• _Work to complete_: Where a line holds the word "else", copy it from the records.

-- Opening Marker --

(** * Tuned-Mass-Damper simulator: the RK4 integrator of
      [src/services/physicsEngine.ts]

    The engine is two functions over JavaScript numbers: [evaluate], the
    derivative of the coupled two-mass system at a probe point, and
    [integrateRK4], one fixed step of the classic Runge-Kutta scheme.

    Both are embedded once, over an interface [Number] listing exactly the
    arithmetic the source uses, and read at two instances:
    - IEEE-754 binary64 ([FloatNumber]), what a JavaScript number is, with
      rounding, signed zeros, overflow, NaN and the infinities; what a call
      returns is stated there, or for every instance at once;
    - the real numbers ([RNumber]), the idealisation the specification
      speaks in ("all are real-valued scalars"); the equations of motion
      and the algebra of the scheme are stated there, under non-zero
      masses.  An identity over the reals is an identity of the formulas;
      the numbers the engine returns are rounded. *)

From Stdlib Require Import Bool Reals Lra Floats.

Declare Scope num_scope.
Delimit Scope num_scope with num.

(** ** The arithmetic of the source

    [physicsEngine.ts] uses [+], binary and unary [-], [*], [/], the
    literals [0], [0.5], [1.0], [2], [6.0], and [Math.sin], [Math.PI]. *)
Class Number (T : Type) : Type := {
  add : T -> T -> T;
  sub : T -> T -> T;
  mul : T -> T -> T;
  div : T -> T -> T;
  neg : T -> T;
  lit0 : T;
  lit0_5 : T;
  lit1 : T;
  lit2 : T;
  lit6 : T;
  Math_sin : T -> T;
  Math_PI : T
}.

Notation "x + y" := (add x y) : num_scope.
Notation "x - y" := (sub x y) : num_scope.
Notation "x * y" := (mul x y) : num_scope.
Notation "x / y" := (div x y) : num_scope.
Notation "- x" := (neg x) : num_scope.

(** ** Data model: [types.ts] *)

Record SystemParams (T : Type) : Type := {
  m1 : T;
  k1 : T;
  b1 : T;
  m2 : T;
  k2 : T;
  b2 : T;
  forceAmplitude : T;
  forceFrequency : T
}.

Record SimulationState (T : Type) : Type := {
  t : T;
  x1 : T;
  v1 : T;
  x2 : T;
  v2 : T
}.
(** * app_anvisa.py: text normalisation and ingredient search

    A shallow embedding of the matching core of [app_anvisa.py]
    ([normalize], [load_db], [load_alias], [search_ingredients]) and the
    properties of it that the design document states.

    Python text is a sequence of Unicode code points: [pystr] is a list of
    code points.  The two library behaviours the program relies on and that
    are not part of the repository are kept abstract where they are data:
    the transliteration table of Unidecode for non-ASCII characters, and the
    regular-expression engine on patterns outside the small fragment that is
    modelled here. *)

From Stdlib Require Import NArith ZArith Lia Ascii String DecimalString.
From stdpp Require Import base option list sorting.

Local Open Scope N_scope.

(** ** Python text *)

Definition char := N.
Definition pystr := list char.

(** An ASCII literal of the source, as code points. *)
Definition lit (s : string) : pystr :=
  map N_of_ascii (list_ascii_of_string s).

Definition is_ascii (c : char) : bool := c <? 128.

(** [Py_UNICODE_ISSPACE]: the characters [str.strip()] removes and that
    [\s] matches in a [str] pattern. *)
Definition is_space (c : char) : bool :=
  ((9 <=? c) && (c <=? 13)) || ((28 <=? c) && (c <=? 32))
  || (c =? 133) || (c =? 160) || (c =? 5760)
  || ((8192 <=? c) && (c <=? 8202))
  || (c =? 8232) || (c =? 8233) || (c =? 8239) || (c =? 8287)
  || (c =? 12288).

Definition SPACE : char := 32.
Definition DQUOTE : char := 34.
Definition SQUOTE : char := 39.
Definition HYPHEN : char := 45.
Definition SLASH : char := 47.
Definition EN_DASH : char := 8211.
Definition EM_DASH : char := 8212.
Definition MINUS_SIGN : char := 8722.

(** [re.sub(r"\s+", " ", text)]: every maximal run of whitespace becomes one
    space.  [in_run] tells that the previous character was whitespace. *)
Fixpoint sub_ws_from (in_run : bool) (text : pystr) : pystr :=
  match text with
  | [] => []
  | c :: rest =>
      if is_space c
      then (if in_run then sub_ws_from true rest
            else SPACE :: sub_ws_from true rest)
      else c :: sub_ws_from false rest
  end.

Definition sub_ws (text : pystr) : pystr := sub_ws_from false text.

(** [str.lstrip], [str.rstrip], [str.strip]: every leading (trailing)
    character of the given class is removed, not only the first. *)
Fixpoint lstrip (p : char -> bool) (text : pystr) : pystr :=
  match text with
  | [] => []
  | c :: rest => if p c then lstrip p rest else text
  end.

Definition rstrip (p : char -> bool) (text : pystr) : pystr :=
  reverse (lstrip p (reverse text)).

Definition strip (p : char -> bool) (text : pystr) : pystr :=
  rstrip p (lstrip p text).

(** [text.strip()] *)
Definition strip_ws : pystr -> pystr := strip is_space.

(** [text.strip(chars)] *)
Definition in_chars (chars : pystr) (c : char) : bool :=
  existsb (N.eqb c) chars.

Definition strip_chars (chars : pystr) : pystr -> pystr :=
  strip (in_chars chars).

(** [old] is a prefix of [text]. *)
Fixpoint starts_with (old text : pystr) : bool :=
  match old, text with
  | [], _ => true
  | _ :: _, [] => false
  | a :: old', c :: rest => (a =? c) && starts_with old' rest
  end.

(** [text.replace(old, new)] for a non-empty [old]: occurrences are replaced
    from left to right and do not overlap.  [skip] counts the characters of
    a replaced occurrence that are still to be passed over. *)
Fixpoint replace_from (old new : pystr) (skip : nat) (text : pystr) : pystr :=
  match text with
  | [] => []
  | c :: rest =>
      match skip with
      | S k => replace_from old new k rest
      | O =>
          if starts_with old text
          then new ++ replace_from old new (pred (length old)) rest
          else c :: replace_from old new O rest
      end
  end.

Definition replace (old new : pystr) (text : pystr) : pystr :=
  replace_from old new O text.

(** [str.lower()] on the text Unidecode returns, which is ASCII: only the
    letters A to Z change. *)
Definition lower_char (c : char) : char :=
  if (65 <=? c) && (c <=? 90) then c + 32 else c.

Definition lower (text : pystr) : pystr := map lower_char text.

(** ** Python values *)

(** What a worksheet cell or an argument of [normalize] can be.  [PyNaN] is
    the float NaN pandas puts in an empty cell; [PyOther] is any other
    object, given by the text [str()] returns for it. *)
Inductive pyval :=
| PyNone
| PyStr (s : pystr)
| PyNaN
| PyInt (z : Z)
| PyBool (b : bool)
| PyOther (repr : pystr).

(** [str(v)] *)
Definition py_str (v : pyval) : pystr :=
  match v with
  | PyNone => lit "None"
  | PyStr s => s
  | PyNaN => lit "nan"
  | PyInt z => lit (NilEmpty.string_of_int (Z.to_int z))
  | PyBool true => lit "True"
  | PyBool false => lit "False"
  | PyOther repr => repr
  end.
(** C7: whenever a cushion is injected, exactly [jitterBufferSamples]
    (3 ms at 22050 Hz in whole samples per millisecond: 66) zero samples are
    written right before the freshly copied packet.  In particular, from a
    fresh ring with no reader activity: the first packet leaves the frontier
    at [jitterBufferSamples + 512]; the second and third packets each move
    it on by exactly 512, landing right behind the previous packet; the
    fourth packet, which would not fit before the end of the 2048-sample
    store, triggers a new cushion at the store start instead of a wrap. *)
Theorem cushion_then_whole_frames contents p1 p2 p3 p4 :
  Z.of_nat (length contents) = RING_BUFFER_SIZE_SAMPLES →
  Z.of_nat (length p1) = PACKET_LENGTH_SAMPLES →
  Z.of_nat (length p2) = PACKET_LENGTH_SAMPLES →
  Z.of_nat (length p3) = PACKET_LENGTH_SAMPLES →
  Z.of_nat (length p4) = PACKET_LENGTH_SAMPLES →
  jitterBufferSamples = (JITTER_BUFFER_LENGTH_MSECS * SAMPLE_RATE) `quot` 1000 ∧
  (∀ rb receivedData,
      capacity rb = RING_BUFFER_SIZE_SAMPLES →
      Z.of_nat (length receivedData) = PACKET_LENGTH_SAMPLES →
      needsJitterBuffer rb = true →
      ∃ rb', receivePacket rb receivedData = Some rb' ∧
             samplesAt (buffer rb') 0 jitterBufferSamples
               = replicate (Z.to_nat jitterBufferSamples) 0 ∧
             samplesAt (buffer rb') jitterBufferSamples PACKET_LENGTH_SAMPLES
               = receivedData ∧
             endOfLastWrite rb' = Some (jitterBufferSamples + PACKET_LENGTH_SAMPLES)) ∧
  ∃ rb1 rb2 rb3 rb4,
    receivePacket (AudioRingBuffer_new contents) p1 = Some rb1 ∧
    endOfLastWrite rb1 = Some (jitterBufferSamples + 512) ∧
    samplesAt (buffer rb1) 0 jitterBufferSamples = replicate (Z.to_nat jitterBufferSamples) 0 ∧
    samplesAt (buffer rb1) jitterBufferSamples 512 = p1 ∧
    needsJitterBuffer rb1 = false ∧
    receivePacket rb1 p2 = Some rb2 ∧
    endOfLastWrite rb2 = Some (jitterBufferSamples + 512 + 512) ∧
    samplesAt (buffer rb2) (jitterBufferSamples + 512) 512 = p2 ∧
    needsJitterBuffer rb2 = false ∧
    receivePacket rb2 p3 = Some rb3 ∧
    endOfLastWrite rb3 = Some (jitterBufferSamples + 512 + 512 + 512) ∧
    samplesAt (buffer rb3) (jitterBufferSamples + 512 + 512) 512 = p3 ∧
    bufferOverlap rb3 (jitterBufferSamples + 512 + 512 + 512) PACKET_LENGTH_SAMPLES > 0 ∧
    needsJitterBuffer rb3 = true ∧
    receivePacket rb3 p4 = Some rb4 ∧
    endOfLastWrite rb4 = Some (jitterBufferSamples + 512) ∧
    samplesAt (buffer rb4) 0 jitterBufferSamples = replicate (Z.to_nat jitterBufferSamples) 0 ∧
    samplesAt (buffer rb4) jitterBufferSamples 512 = p4 ∧
    nextOutput rb4 = 0.
Proof.
  intros Hc H1 H2 H3 H4. split; [reflexivity|].
  assert (Hgen : ∀ rb receivedData,
      capacity rb = RING_BUFFER_SIZE_SAMPLES →
      Z.of_nat (length receivedData) = PACKET_LENGTH_SAMPLES →
      needsJitterBuffer rb = true →
      ∃ b', receivePacket rb receivedData
              = Some (mkRing b' (nextOutput rb)
                        (Some (jitterBufferSamples + PACKET_LENGTH_SAMPLES))) ∧
            length b' = length (buffer rb) ∧
            samplesAt b' 0 jitterBufferSamples = replicate (Z.to_nat jitterBufferSamples) 0 ∧
            samplesAt b' jitterBufferSamples PACKET_LENGTH_SAMPLES = receivedData).
  { intros rb receivedData Hcap Hlen Hneeds. unfold receivePacket. rewrite Hneeds.
    destruct (injectJitterBuffer_spec rb receivedData Hcap Hlen)
      as (b' & -> & ? & ? & ? & _). eauto. }
  assert (Happ : ∀ b n e receivedData,
      Z.of_nat (length b) = RING_BUFFER_SIZE_SAMPLES →
      Z.of_nat (length receivedData) = PACKET_LENGTH_SAMPLES →
      0 ≤ e → e + PACKET_LENGTH_SAMPLES ≤ RING_BUFFER_SIZE_SAMPLES →
      (e - n) `mod` RING_BUFFER_SIZE_SAMPLES ≤ RING_BUFFER_SIZE_SAMPLES - PACKET_LENGTH_SAMPLES →
      needsJitterBuffer (mkRing b n (Some e)) = false ∧
      ∃ b', receivePacket (mkRing b n (Some e)) receivedData
              = Some (mkRing b' n (Some (e + PACKET_LENGTH_SAMPLES))) ∧
            length b' = length b ∧
            samplesAt b' e PACKET_LENGTH_SAMPLES = receivedData).
  { intros b n e receivedData Hb Hlen He Hfit Hdiff.
    assert (Hneeds : needsJitterBuffer (mkRing b n (Some e)) = false).
    { unfold needsJitterBuffer, diffLastWriteNextOutput, capacity. cbn.
      rewrite Hb. apply bool_decide_eq_false. lia. }
    split; [done|]. unfold receivePacket. rewrite Hneeds. cbn [endOfLastWrite].
    unfold bufferOverlap, capacity. cbn [buffer]. rewrite Hb.
    rewrite decide_True by lia.
    destruct (appendPacket_spec (mkRing b n (Some e)) receivedData e)
      as (b' & -> & ? & ? & _); [done|done|unfold capacity; cbn; lia|done|].
    eauto. }
  split.
  { intros rb receivedData Hcap Hlen Hneeds.
    destruct (Hgen rb receivedData Hcap Hlen Hneeds) as (b' & -> & _ & ? & ?).
    eexists. by repeat split. }
  destruct (Hgen (AudioRingBuffer_new contents) p1 Hc H1 eq_refl)
    as (b1 & Hr1 & Hl1 & Hz1 & Hp1).
  cbn in Hr1, Hl1.
  destruct (Happ b1 0 (jitterBufferSamples + PACKET_LENGTH_SAMPLES) p2)
    as (Hn1 & b2 & Hr2 & Hl2 & Hp2); [by rewrite Hl1|done|done|done|done|].
  destruct (Happ b2 0 (jitterBufferSamples + PACKET_LENGTH_SAMPLES + PACKET_LENGTH_SAMPLES) p3)
    as (Hn2 & b3 & Hr3 & Hl3 & Hp3); [by rewrite Hl2, Hl1|done|done|done|done|].
  destruct (Hgen (mkRing b3 0 (Some (jitterBufferSamples + PACKET_LENGTH_SAMPLES
                                     + PACKET_LENGTH_SAMPLES + PACKET_LENGTH_SAMPLES))) p4)
    as (b4 & Hr4 & Hl4 & Hz4 & Hp4).
  { unfold capacity. cbn. by rewrite Hl3, Hl2, Hl1. }
  { done. }
  { unfold needsJitterBuffer, diffLastWriteNextOutput, capacity. cbn.
    rewrite Hl3, Hl2, Hl1, Hc. reflexivity. }
  do 4 eexists.
  split; [exact Hr1|]. cbn [endOfLastWrite buffer nextOutput].
  split; [done|]. split; [done|]. split; [done|]. split; [exact Hn1|].
  split; [exact Hr2|]. split; [done|]. split; [done|]. split; [exact Hn2|].
  split; [exact Hr3|]. split; [done|]. split; [done|].
  split; [unfold bufferOverlap, capacity; cbn; rewrite Hl3, Hl2, Hl1, Hc; reflexivity|].
  split.
  { unfold needsJitterBuffer, diffLastWriteNextOutput, capacity. cbn.
    rewrite Hl3, Hl2, Hl1, Hc. reflexivity. }
  split; [exact Hr4|]. by repeat split.
Qed.
(** The pattern [*<lit>] selects the names that end with [lit]. *)
Lemma fnmatch_star_literal (lit s : string) :
  contains "*" lit = false -> contains "?" lit = false ->
  fnmatch ("*" ++ lit) s = endswith s lit.
Proof.
  intros Hs Hq. cbn [append fnmatch]. change (Ascii.eqb "*" "*") with true. cbn iota.
  apply eq_true_iff_eq. rewrite star_spec, endswith_spec. split.
  - intros (pre & suf & -> & Hk). rewrite fnmatch_literal in Hk by assumption.
    apply String.eqb_eq in Hk. subst. now exists pre.
  - intros [pre ->]. exists pre, lit. split; [reflexivity|].
    rewrite fnmatch_literal by assumption. apply String.eqb_refl.
Qed.

End Enumeration.

(** ** Zero dimensions *)

Section ZeroDimension.
Context {FS Image : Type}.
Variable os : Filesystem FS.
Variable wand : Wand FS Image.

Lemma convert_loop_zero_width (output_format : string) (height quality : option Z) :
  forall (image_files : list Path) (successful failed : Z) (w : World FS),
    convert_loop wand image_files output_format (Some 0%Z) height quality
                 successful failed w
    = convert_loop wand image_files output_format None height quality
                   successful failed w.
Proof.
  induction image_files as [|f rest IH]; intros s0 f0 w; [reflexivity|].
  cbn [convert_loop]. unfold bind.
  destruct (print_end ("  Converting: " ++ name f ++ "... ") "" w) as [[[]|e] w1];
    [|reflexivity].
  change (convert_image wand f output_format None (Some 0%Z) height quality w1)
    with (convert_image wand f output_format None None height quality w1).
  destruct (convert_image wand f output_format None None height quality w1)
    as [[[|]|e] w2]; [| |reflexivity].
  - destruct (print "✓" w2) as [[[]|e] w3]; [apply IH|reflexivity].
  - destruct (print "✗" w2) as [[[]|e] w3]; [apply IH|reflexivity].
Qed.

Lemma convert_loop_zero_height (output_format : string) (width quality : option Z) :
  forall (image_files : list Path) (successful failed : Z) (w : World FS),
    convert_loop wand image_files output_format width (Some 0%Z) quality
                 successful failed w
    = convert_loop wand image_files output_format width None quality
                   successful failed w.
Proof.
  induction image_files as [|f rest IH]; intros s0 f0 w; [reflexivity|].
  cbn [convert_loop]. unfold bind.
  destruct (print_end ("  Converting: " ++ name f ++ "... ") "" w) as [[[]|e] w1];
    [|reflexivity].
  change (convert_image wand f output_format None width (Some 0%Z) quality w1)
    with (convert_image wand f output_format None width None quality w1).
  destruct (convert_image wand f output_format None width None quality w1)
    as [[[|]|e] w2]; [| |reflexivity].
  - destruct (print "✓" w2) as [[[]|e] w3]; [apply IH|reflexivity].
  - destruct (print "✗" w2) as [[[]|e] w3]; [apply IH|reflexivity].
Qed.

End ZeroDimension.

-- Closing Marker --

• _The answer_:
            else SPACE :: sub_ws_from true rest)
      else c :: sub_ws_from false rest
  | c :: rest => if p c then lstrip p rest else text
          else c :: replace_from old new O rest
  if (65 <=? c) && (c <=? 90) then c + 32 else c.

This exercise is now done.